Voici un lien vers une figure très illustrative : http://www.ncbi.nlm.nih.gov/books/NBK21492/figure/A1135/?report=objectonly
Il s'agit d'une figure de la section Section 5.2 du chapitre "Purification of Cells and Their Parts" du manuel en ligne "Molecular Cell Biology. 4th edition" ; Lodish H, Berk A, Zipursky SL, et al.
New York: W. H. Freeman; 2000.
Pour purifier une protéine membranaire
Les paragraphes précédents s'adressaient à des protéines globulaires librement hydrosolubles. Concernant les protéines associées aux membranes, différents "types" rencontrés (voir aussi schéma ci-dessous) :
• les protéines membranaires intégrales (monotopiques ou polytopiques);
• les protéines membranaires périphériques à ancrage lipidique. ;
• les protéines membranaires périphériques en association électrostatique de surface avec la membrane et/ou en interactions avec des domaines globulaires hydrophiles de protéines intégrales.
En général, pour isoler les protéines associées à la membrane, après lyse, on isole une fraction membranaire par centrifugation puis on traite avec le détergent où les détergents sélectionnés à la concentration qui se montre empiriquement efficace. On utilise des détergents non ioniques car les détergents ioniques sont chaotropiques (c'est à dire dénaturants. Un détergent ionique comme le SDS est dénaturant ; il suffit de penser SDS-page ...).
En fait, c'est un peu plus compliqué que ce que montre le schéma ci-dessus qui suppose un travail à une concentration en détergent supérieure à la concentration micellaire critique (CMC). Il est parfois possible de travailler en dessous de la CMC et d'extraire des protéines membranaires sous forme soluble non intégrée à une structure micellaire. On trouvera des données précises dans Lin, S.-H., & Guidotti, G. (2009). Chapter 35 Purification of Membrane Proteins. Guide to Protein Purification, 2nd Edition, 619–629 et aussi dans la documentation internet de la société commerciale Thermofisher https://www.thermofisher.com/order/catalog/product/89842 et dans Smith, S. M. (2010). Strategies for the Purification of Membrane Proteins. Protein Chromatography, 485–496.

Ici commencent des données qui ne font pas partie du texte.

(** X12.  [unget(c)] followed by [get_utf8_byte()] returns [c], for [c] up to
    0x80, and leaves the input as it was before, with the line number
    restored; the column is restored too unless [c] is a newline, after which
    it is 1. *)
Theorem unget_then_get (c : Z) (b : BufferedInput.BufferedInput) :
  0 <= c <= 0x80 ->
  0 <= BufferedInput.lineno b < 2 ^ 64 -> 0 <= BufferedInput.colno b < 2 ^ 64 ->
  exists b1,
    BufferedInput.unget c b = Some b1
    /\ BufferedInput.get_utf8_byte b1
       = Some (c, BufferedInput.mkBufferedInput
                    (BufferedInput.input b) (BufferedInput.buf_u8 b)
                    (BufferedInput.pos_buf_u8 b) (BufferedInput.dend_buf_u8 b)
                    (BufferedInput.buf_unget b) (BufferedInput.lineno b)
                    (if c =? 10 then 1 else BufferedInput.colno b)).
Proof.
  intros Hc Hl Hk. unfold BufferedInput.unget.
  destruct (Z.leb_spec c 128); [|lia].
  rewrite u8_small by lia.
  destruct (Z.eqb_spec c 10) as [->|Hne].
  - eexists. split; [reflexivity|].
    unfold BufferedInput.get_utf8_byte, BufferedInput.count.
    cbn [BufferedInput.buf_unget BufferedInput.lineno BufferedInput.colno
         BufferedInput.input BufferedInput.buf_u8 BufferedInput.pos_buf_u8
         BufferedInput.dend_buf_u8 Z.eqb Pos.eqb].
    rewrite u64_pred_succ by exact Hl. reflexivity.
  - eexists. split; [reflexivity|].
    unfold BufferedInput.get_utf8_byte, BufferedInput.count.
    cbn [BufferedInput.buf_unget BufferedInput.lineno BufferedInput.colno
         BufferedInput.input BufferedInput.buf_u8 BufferedInput.pos_buf_u8
         BufferedInput.dend_buf_u8].
    destruct (Z.eqb_spec c 10); [contradiction|].
    rewrite u64_pred_succ by exact Hk. reflexivity.
Qed.

Lemma unget_then_get_witness :
  exists b1,
    BufferedInput.unget 97 (BufferedInput.view [98] [0; 0; 0; 0] 0 1 1)
    = Some b1
    /\ BufferedInput.get_utf8_byte b1
       = Some (97, BufferedInput.mkBufferedInput
                     (Input.mkInput Input.utf8 [] [98]) [0; 0; 0; 0] 0 0 [] 1
                     (if 97 =? 10 then 1 else 1)).
Proof.
  apply (unget_then_get 97 (BufferedInput.view [98] [0; 0; 0; 0] 0 1 1));
    simpl; lia.
Defined.

Lemma push_front_all (l acc : list Z) :
  fold_left (fun q x => x :: q) l acc = rev l ++ acc.
Proof.
  revert acc. induction l as [|x l IH]; intros acc; [reflexivity|].
  cbn [fold_left rev]. rewrite IH, <- app_assoc. reflexivity.
Qed.

(** Bytes waiting in the unget queue are delivered first, in order. *)
Lemma read_unget (bs : list Z) :
  Forall (fun x => 0 <= x) bs ->
  forall (i : Input.Input) (buf : list Z) (pos dend : Z) (q : list Z) (l k : Z),
    BufferedInput.read (length bs)
      (BufferedInput.mkBufferedInput i buf pos dend (bs ++ q) l k)
    = Some (bs, BufferedInput.mkBufferedInput i buf pos dend q
                  (BufferedInput.counts bs (l, k)).1
                  (BufferedInput.counts bs (l, k)).2).
Proof.
  intros Hbs. induction Hbs as [|x bs Hx _ IH]; intros i buf pos dend q l k.
  - reflexivity.
  - cbn [length app BufferedInput.read]. unfold BufferedInput.get_utf8_byte.
    cbn [BufferedInput.buf_unget BufferedInput.lineno BufferedInput.colno
         BufferedInput.input BufferedInput.buf_u8 BufferedInput.pos_buf_u8
         BufferedInput.dend_buf_u8].
    destruct (BufferedInput.count x l k) as [l1 k1] eqn:Hcount.
    cbn [mbind option_bind]. unfold BufferedInput.EOF.
    destruct (Z.eqb_spec x (-1)); [lia|].
    rewrite IH. cbn [mbind option_bind].
    unfold BufferedInput.counts. cbn [fold_left fst snd].
    rewrite Hcount. reflexivity.
Qed.

Lemma counts_no_newline (bs : list Z) :
  Forall (fun x => x <> 10) bs ->
  forall l k, BufferedInput.counts bs (l, k)
              = (l, if bs is [] then k else u64 (k + Z.of_nat (length bs))).
Proof.
  intros Hbs. induction Hbs as [|x bs Hx Hbs' IH]; intros l k; [reflexivity|].
  unfold BufferedInput.counts. cbn [fold_left fst snd].
  unfold BufferedInput.count at 2. destruct (Z.eqb_spec x 10); [contradiction|].
  fold (BufferedInput.counts bs (l, u64 (k + 1))). rewrite IH.
  destruct bs as [|y bs]; [reflexivity|].
  f_equal. cbn [length]. rewrite Nat2Z.inj_succ.
  unfold u64. rewrite Z.add_mod_idemp_l by lia. f_equal. lia.
Qed.

(** X13.  [unget(c)] for a character above 0x80 queues the UTF-8 bytes of
    [c] in order, so that the next reads return them, and leaves the line and
    the column as they are: once the bytes have been read back the column is
    ahead by their number.  The value 0x80 itself is queued as the single
    byte 0x80. *)
Theorem unget_multibyte (c : Z) (b : BufferedInput.BufferedInput) :
  0x80 < c <= Utf8.UNICODE_MAX ->
  0 <= BufferedInput.colno b < 2 ^ 64 ->
  let bs := Utf8.to_utf8_bytes c in
  exists b1,
    BufferedInput.unget c b = Some b1
    /\ BufferedInput.buf_unget b1 = bs ++ BufferedInput.buf_unget b
    /\ BufferedInput.lineno b1 = BufferedInput.lineno b
    /\ BufferedInput.colno b1 = BufferedInput.colno b
    /\ BufferedInput.read (length bs) b1
       = Some (bs, BufferedInput.mkBufferedInput
                     (BufferedInput.input b) (BufferedInput.buf_u8 b)
                     (BufferedInput.pos_buf_u8 b) (BufferedInput.dend_buf_u8 b)
                     (BufferedInput.buf_unget b) (BufferedInput.lineno b)
                     (u64 (BufferedInput.colno b + Z.of_nat (length bs))))
    /\ (exists b2, BufferedInput.unget 0x80 b = Some b2
                   /\ BufferedInput.buf_unget b2 = 0x80 :: BufferedInput.buf_unget b).
Proof.
  intros Hc Hk bs. unfold Utf8.UNICODE_MAX in Hc.
  assert (0 <= c < 2 ^ 21) as Hc21 by lia.
  assert (Forall (fun x => 0x80 <= x) bs) as Hhigh
    by (apply to_utf8_bytes_high; lia).
  assert (bs <> []) as Hne.
  { intros Hnil. assert (length bs = 0%nat) as Hz by (rewrite Hnil; reflexivity).
    subst bs. rewrite to_utf8_bytes_arith in Hz by exact Hc21.
    destruct (c <? 128); [|destruct (c <? 2048); [|destruct (c <? 65536)]];
      discriminate. }
  unfold BufferedInput.unget.
  destruct (Z.leb_spec c 128); [lia|].
  unfold Utf8.to_utf8, Utf8.UNICODE_MAX.
  destruct (Z.leb_spec c 1114111); [|lia]. cbn [mbind option_bind].
  fold bs. rewrite push_front_all, rev_involutive.
  rewrite Z.sub_0_r, u64_small by exact Hk.
  eexists. split; [reflexivity|].
  cbn [BufferedInput.buf_unget BufferedInput.lineno BufferedInput.colno].
  repeat split.
  - rewrite read_unget
      by (eapply Forall_impl; [exact Hhigh|]; cbv beta; intros x Hx; lia).
    rewrite counts_no_newline
      by (eapply Forall_impl; [exact Hhigh|]; cbv beta; intros x Hx; lia).
    destruct bs; [contradiction|reflexivity].
  - eexists. split; reflexivity.
Qed.

Lemma unget_multibyte_witness :
  exists b1,
    BufferedInput.unget 0x20AC (BufferedInput.view [98] [0; 0; 0; 0] 0 1 1)
    = Some b1
    /\ BufferedInput.buf_unget b1 = Utf8.to_utf8_bytes 0x20AC ++ [].
Proof.
  destruct (unget_multibyte 0x20AC
              (BufferedInput.view [98] [0; 0; 0; 0] 0 1 1))
    as (b1 & Hun & Hq & _); [vm_compute; intuition discriminate | simpl; lia |].
  exists b1. split; [exact Hun | exact Hq].
Defined.

Lemma get_ignoring_keeps_unget (b b' : BufferedInput.BufferedInput) (c : Z) :
  BufferedInput.get_utf8_byte_ignoring_unget b = Some (c, b') ->
  BufferedInput.buf_unget b' = BufferedInput.buf_unget b.
Proof.
  unfold BufferedInput.get_utf8_byte_ignoring_unget, BufferedInput.deliver.
  destruct ((BufferedInput.pos_buf_u8 b =? BufferedInput.dend_buf_u8 b)
            || (BufferedInput.dend_buf_u8 b =? 0)).
  - destruct (Input.get (BufferedInput.input b)) as [[bs i1]|]; [|discriminate].
    cbn [mbind option_bind].
    destruct (length bs =? 0)%nat.
    + intros [= _ <-]. reflexivity.
    + cbn [BufferedInput.buf_u8 BufferedInput.pos_buf_u8 BufferedInput.lineno
           BufferedInput.colno BufferedInput.input BufferedInput.dend_buf_u8
           BufferedInput.buf_unget].
      destruct (_ !! _) as [x|]; [|discriminate]. cbn [mbind option_bind].
      destruct (BufferedInput.count x _ _). intros [= _ <-]. reflexivity.
  - destruct (_ !! _) as [x|]; [|discriminate]. cbn [mbind option_bind].
    destruct (BufferedInput.count x _ _). intros [= _ <-]. reflexivity.
Qed.

(** X14.  [peek_utf8_byte(0)] on an empty unget queue returns the byte the
    next [get_utf8_byte()] returns and queues it, and the [get_utf8_byte()]
    after the peek returns that byte again; the peek has already advanced the
    line and column counters for the byte, so after the pair of calls the byte
    has been counted twice. *)
Theorem peek_then_get (b b' : BufferedInput.BufferedInput) (c : Z) :
  BufferedInput.buf_unget b = [] ->
  BufferedInput.get_utf8_byte b = Some (c, b') -> c <> BufferedInput.EOF ->
  let q := BufferedInput.mkBufferedInput
             (BufferedInput.input b') (BufferedInput.buf_u8 b')
             (BufferedInput.pos_buf_u8 b') (BufferedInput.dend_buf_u8 b') [c]
             (BufferedInput.lineno b') (BufferedInput.colno b') in
  BufferedInput.peek_utf8_byte 0 b = Some (c, q)
  /\ BufferedInput.get_utf8_byte q
     = Some (c, BufferedInput.mkBufferedInput
                  (BufferedInput.input b') (BufferedInput.buf_u8 b')
                  (BufferedInput.pos_buf_u8 b') (BufferedInput.dend_buf_u8 b') []
                  (BufferedInput.count c (BufferedInput.lineno b')
                                       (BufferedInput.colno b')).1
                  (BufferedInput.count c (BufferedInput.lineno b')
                                       (BufferedInput.colno b')).2).
Proof.
  intros Hq Hget Hc q.
  unfold BufferedInput.get_utf8_byte in Hget. rewrite Hq in Hget.
  pose proof (get_ignoring_keeps_unget b b' c Hget) as Hq'. rewrite Hq in Hq'.
  split.
  - unfold BufferedInput.peek_utf8_byte. rewrite Hq.
    cbn [lookup list_lookup length Nat.sub Nat.add BufferedInput.peek_loop].
    rewrite Hget. cbn [mbind option_bind].
    destruct (Z.eqb_spec c BufferedInput.EOF); [contradiction|].
    rewrite Hq'. reflexivity.
  - unfold BufferedInput.get_utf8_byte. subst q.
    cbn [BufferedInput.buf_unget BufferedInput.lineno BufferedInput.colno
         BufferedInput.input BufferedInput.buf_u8 BufferedInput.pos_buf_u8
         BufferedInput.dend_buf_u8].
    destruct (BufferedInput.count c _ _). reflexivity.
Qed.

Dans une cellule, pour les protéines en synthèse, il y a une compétition entre le repliement et l'agrégation. Dans beaucoup de cellules induites pour la production de protéines recombinées, une large fraction s'accumule en agrégats intracellulaires insolubles appelés corps d'inclusion. Dans les corps d'inclusion les protéines ne sont pas repliées et sont inactives. Cependant on peut voir un avantage à la présence de corps d'inclusions : les protéines recombinées sur-exprimées y sont presque déjà purifiées, elles y sont protégées des dégradations protéolytiques et elles y sont sous une forme qui protège l'hôte cellulaire des effets toxiques de la protéine recombinée et/ou de sa sur-expression.

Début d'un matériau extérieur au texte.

(* ===== verification/_CoqProject ===== *)
-Q . S2P
Prelude.v
Simulation.v
Iced.v
Quote.v
Serde.v
Fetcher.v
Trees.v
Async.v
App.v
Spec.v
Runtime.v
Main.v
Alike.v
Accounting.v
History.v
Program.v
Schedule.v
Refinement.v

Pour qui sait récupérer les corps d'inclusion et déclencher solubilisation et repliement vers les formes natives, il y a là une bonne stratégie de purification.
Une étape de lyse cellulaire complète (qui associe en général moyens chimiques et mécaniques) permet d'isoler les corps d'inclusion par centrifugation et "lavage" en présence de détergents doux et de faibles concentrations en agents chaotropiques type urée ou chlorure de guanidinium (pour solubiliser les contaminants membranaires et dissocier des associations éventuelles corps d'inclusions autres protéines).

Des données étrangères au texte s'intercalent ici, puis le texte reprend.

Lemma run_app ins1 ins2 s :
  run step (ins1 ++ ins2) s = s' ← run step ins1 s; run step ins2 s'.
Proof.
  revert s. induction ins1 as [|i ins1 IH]; intros s; simpl; [done|].
  destruct (step i s); simpl; [apply IH | done].
Qed.

Lemma run_snoc ins i s :
  run step (ins ++ [i]) s = s' ← run step ins s; step i s'.
Proof.
  rewrite run_app. destruct (run step ins s) as [s'|]; simpl; [|done].
  by destruct (step i s').
Qed.

Lemma reachable_from_refl s : reachable_from step s s.
Proof. by exists []. Qed.

Lemma reachable_from_step s0 s s' i :
  reachable_from step s0 s -> step i s = Some s' -> reachable_from step s0 s'.
Proof.
  intros [ins Hins] Hstep. exists (ins ++ [i]).
  by rewrite run_snoc, Hins.
Qed.

Lemma reachable_from_trans s0 s1 s2 :
  reachable_from step s0 s1 -> reachable_from step s1 s2 ->
  reachable_from step s0 s2.
Proof.
  intros [ins1 H1] [ins2 H2]. exists (ins1 ++ ins2).
  by rewrite run_app, H1.
Qed.

(** A property kept by every enabled step holds after every run. *)
Lemma run_invariant (P : S -> Prop) :
  (forall i s s', P s -> step i s = Some s' -> P s') ->
  forall ins s s', P s -> run step ins s = Some s' -> P s'.
Proof.
  intros Hstep ins. induction ins as [|i ins IH]; intros s s' Hs Hrun;
    simplify_eq/=; [done|].
  destruct (step i s) as [s1|] eqn:E; simplify_eq/=. eauto.
Qed.

Lemma reachable_invariant (P : S -> Prop) s0 :
  P s0 ->
  (forall i s s', P s -> step i s = Some s' -> P s') ->
  forall s, reachable_from step s0 s -> P s.
Proof. intros H0 Hstep s [ins Hrun]. by eapply run_invariant. Qed.
End run_lemmas.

Les corps d'inclusion isolés et lavés sont alors traités en milieu chaotropique fort (urée ou chlorure de guanidinium concentré) et réducteur (DTT ou 2-mercaptoéthanol). Les protéines dénaturées sont ainsi solubilisées. (Note : Les protéines dénaturées solubilisées peuvent même parfois être purifiées par chromatographie en conditions dénaturantes si elles possèdent une étiquette comme l'étiquette polyhistidine.)
Puis il faut renaturer. La renaturation est un processus complexe qui exige de faibles concentrations en protéines et dont les modes opératoires sont très empiriques et au cas par cas. Il s'agit d'éliminer en douceur les agents chaotropiques et réducteurs pour que la renaturation puisse se produire. On le réalise par dialyse ou par dilutions successives ou par modification des conditions de milieu avec des protéines dénaturées "fixées" sur support chromatographique.